Department of History

Brian W. Ogilvie

Portrait of Brian OgilvieAssociate Professor

Office: Herter 624
Telephone: (413) 545-1599
Fax: (413) 545-6137
E-mail: ogilvie@history.umass.edu
Personal web site

Degree: Ph.D., University of Chicago (1997).
Field(s) of interest: Renaissance and early modern Europe, history of science, history of religion

Courses Taught Recently
Undergraduate: Western Thought to 1600; Introduction to World Religions; Western Science and Technology I; Italian Renaissance; Northern Renaissance and Reformation; Witchcraft, Magic, and Science; Renaissance Humanism
Graduate: European Historiography to the Enlightenment; Scientific Revolution

Research Interests and Professional Activities
Professor Ogilvie's book The Science of Describing: Natural History in Renaissance Europe, which examines the origins of modern botany and zoology in the 16th and early 17th centuries, was published in Spring 2006. He has received a National Endowment for the Humanities Fellowship, along with a fellowship at the Columbia University Institute for Scholars at Reid Hall, Paris, for his next research project, on "Ezechiel Spanheim (1629-1710) and the Learned Culture of Seventeenth-Century Europe," which will examine the connections among antiquarianism, diplomacy, and polite society in Baroque and early Enlightenment Europe.

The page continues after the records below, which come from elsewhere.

(** X1.  [content.split("\n")] loses nothing: joining the pieces with line
    feeds gives the content back, there is one piece more than there are
    line feeds, and no piece holds a line feed. *)
Theorem split_lines_round_trip (content : string) :
  join_lines (split_lines content) = content
  /\ length (split_lines content) = S (count_newlines content)
  /\ Forall (fun line => newline ∉ list_ascii_of_string line)
       (split_lines content).
Proof.
  induction content as [|c s (IHj & IHl & IHf)].
  - repeat split. repeat constructor. apply not_elem_of_nil.
  - rewrite split_lines_cons. unfold count_newlines in *.
    cbn [list_ascii_of_string]. rewrite filter_cons.
    destruct (Ascii.eqb_spec c newline) as [->|Hc].
    + rewrite decide_True by reflexivity. split; [|split].
      * unfold join_lines in *. cbn [String.concat].
        pose proof (split_lines_nonempty s) as Hne.
        destruct (split_lines s) as [|l ls]; [contradiction|].
        cbn [String.concat] in *. rewrite IHj. reflexivity.
      * cbn [length]. now rewrite IHl.
      * constructor; [apply not_elem_of_nil|exact IHf].
    + rewrite decide_False by exact Hc.
      pose proof (split_lines_nonempty s) as Hne.
      destruct (split_lines s) as [|l ls]; [contradiction|].
      apply Forall_cons_1 in IHf as [Hl Hls]. split; [|split].
      * unfold join_lines in *. rewrite <- IHj.
        destruct ls; reflexivity.
      * exact IHl.
      * constructor; [|exact Hls]. cbn [list_ascii_of_string].
        apply not_elem_of_cons. split; [congruence|exact Hl].
Qed.
(** X28. The extractor and the graph of the same data meet on plain names
    only, for data whose symptom names hold no quote, backslash, line feed
    or carriage return. The tokens found in a text are sent to a graph built
    from the data the vocabulary was built from: every entry that comes back
    is a disease record, reached through a symptom record whose name in the
    data is one of the tokens, so a name that is its own token, without
    space or hyphen; and when rdflib accepts the query, a disease with a
    symptom of such a name, not empty, that occurs in the lower-cased text
    is returned. *)
Theorem extractor_graph_agreement (self : SymptomExtractor) (data : ConsolidatedData)
    (path text : string) (language : option string) :
  symptoms_dict self = [] →
  Forall (λ s, all_chars literal_char (sym_name s) = true) (data_symptoms data) →
  let extractor := _build_symptom_dictionaries set_iter self (medical_data_of data) in
  let kg := {| graph := build_graph data; ontology_path := path |} in
  let names := normalized <$> extract_symptoms extractor text language in
  ∃ results,
    query_diseases_by_symptoms query_error foreign kg names = Ok results
    ∧ (∀ e, e ∈ results →
         ∃ d s s',
           d ∈ data_diseases data ∧ s ∈ rec_symptoms d
           ∧ uri e = dis_uri_of (rec_disease d)
           ∧ s' ∈ data_symptoms data
           ∧ sym_uri_of (sym_name s') = sym_uri_of (sym_name s)
           ∧ sym_name s' ∈ names
           ∧ _normalize_symptom_name (sym_name s') = sym_name s'
           ∧ lacks " " (sym_name s') = true
           ∧ lacks "-" (sym_name s') = true)
    ∧ (query_error (DiseasesBySymptoms names) = None →
       ∀ d s, d ∈ data_diseases data → s ∈ rec_symptoms d →
         sym_name s ≠ "" →
         _normalize_symptom_name (sym_name s) = sym_name s →
         Py.contains (sym_name s) (Py.lower text) = true →
         ∃ e, e ∈ results ∧ uri e = dis_uri_of (rec_disease d)).
Proof.
  intros Hempty Hchars extractor kg names.
  assert (in_list names = Some names) as Hread.
  { apply in_list_plain, Forall_forall. intros n Hn.
    apply (built_extraction_names _ _ _ _ _ Hempty) in Hn as (s & Hs & ->).
    apply plain_literal_chars, normalize_literal_chars.
    by apply (proj1 (Forall_forall _ _) Hchars). }
  destruct (query_diseases_total query_error foreign kg names) as (results & Hq & _).
  exists results. split_and!; [done| |].
  - intros e He.
    destruct (built_query_sound query_error foreign data path names names results e
                Hread Hq He)
      as (d & s & s' & Hd & Hs & Hu & Hs' & Hsame & Hin).
    exists d, s, s'. split_and!; try done.
    all: apply (built_extraction_names _ _ _ _ _ Hempty) in Hin as (s0 & _ & ->);
      apply token_plain.
  - intros Hok d s Hd Hs Hne Hplain Hc.
    assert (sym_name s ∈ all_symptoms (medical_data_of data)) as Hall.
    { apply elem_of_all_symptoms_of. split; [done|]. exists s. split; [|done].
      apply list_elem_of_bind. by exists d. }
    apply (built_keys self) in Hall. rewrite Hplain in Hall. fold extractor in Hall.
    apply list_elem_of_fmap in Hall as ([k v] & Hk & Hkv). simpl in Hk. subst k.
    destruct (known_candidate extractor text language _ _ Hkv Hc) as (c & Hcin & Hcn).
    destruct (extract_symptoms_covers extractor text language c Hcin)
      as (x & Hx & Hxn & _).
    assert (sym_name s ∈ names) as Hin.
    { apply list_elem_of_fmap. exists x. split; [congruence|done]. }
    destruct (built_query_complete query_error foreign data path names names results
                d s Hread Hok Hq Hd Hs Hin) as (e & He & Hu & _).
    by exists e.
Qed.

End SameData.

Lemma build_graph_query_witness :
  ∃ results,
    query_diseases_by_symptoms (λ _, None) (λ _, [])
      {| graph := build_graph sample_data; ontology_path := "medical_ontology.ttl" |}
      ["itching"]
    = Ok results
    ∧ (∀ e, e ∈ results →
         ∃ d s s',
           d ∈ data_diseases sample_data ∧ s ∈ rec_symptoms d
           ∧ uri e = dis_uri_of (rec_disease d)
           ∧ s' ∈ data_symptoms sample_data
           ∧ sym_uri_of (sym_name s') = sym_uri_of (sym_name s)
           ∧ sym_name s' ∈ ["itching"])
    ∧ ((λ _ : SparqlQuery, @None exn) (DiseasesBySymptoms ["itching"]) = None →
       ∀ d s, d ∈ data_diseases sample_data → s ∈ rec_symptoms d →
         sym_name s ∈ ["itching"] →
         ∃ e, e ∈ results
              ∧ uri e = dis_uri_of (rec_disease d)
              ∧ name e = str_or "Unknown" (Some (Literal (rec_disease d)))).
Proof.
  apply (build_graph_query (λ _, None) (λ _, []) sample_data "medical_ontology.ttl"
           ["itching"] ["itching"]).
  reflexivity.
Defined.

He has published essays on "Encyclopaedism in Early Modern Natural History: From historia to pinax" (1997), "Renaissance and Humanism in the English-language Scholarly Literature, 1988-1998" (1998), "Renaissance and Humanism in the English-language Scholarly Literature, 1998-2000" (2001), "Image and Text in Natural History, 1500-1700" (2003), "The Many Books of Nature: Renaissance Naturalists and Information Overload" (2003), the historiography of Renaissance science (2004), and "Natural History, Ethics, and Physico-Theology" (2005). He is also planning a book-length essay on natural theology and the argument from design. More broadly, he is interested in Renaissance culture, the philosophy of history, the history of witchcraft belief and persecution, and the history of religion. He regularly reviews books for such journals as Renaissance Quarterly, Isis, The Journal of the History of Biology, and American Scientist. He has held fellowships from the National Endowment for the Humanities, the Woodrow Wilson National Fellowship Foundation, the National Science Foundation, the Max Planck Institute for the History of Science, and the Columbia University Institute for Scholars at Reid Hall. He has received grants from the American Philosophical Society, the European Science Foundation, the Folger Shakespeare Library, and the UMass Office of Research. He is currently serving as Graduate Program Director.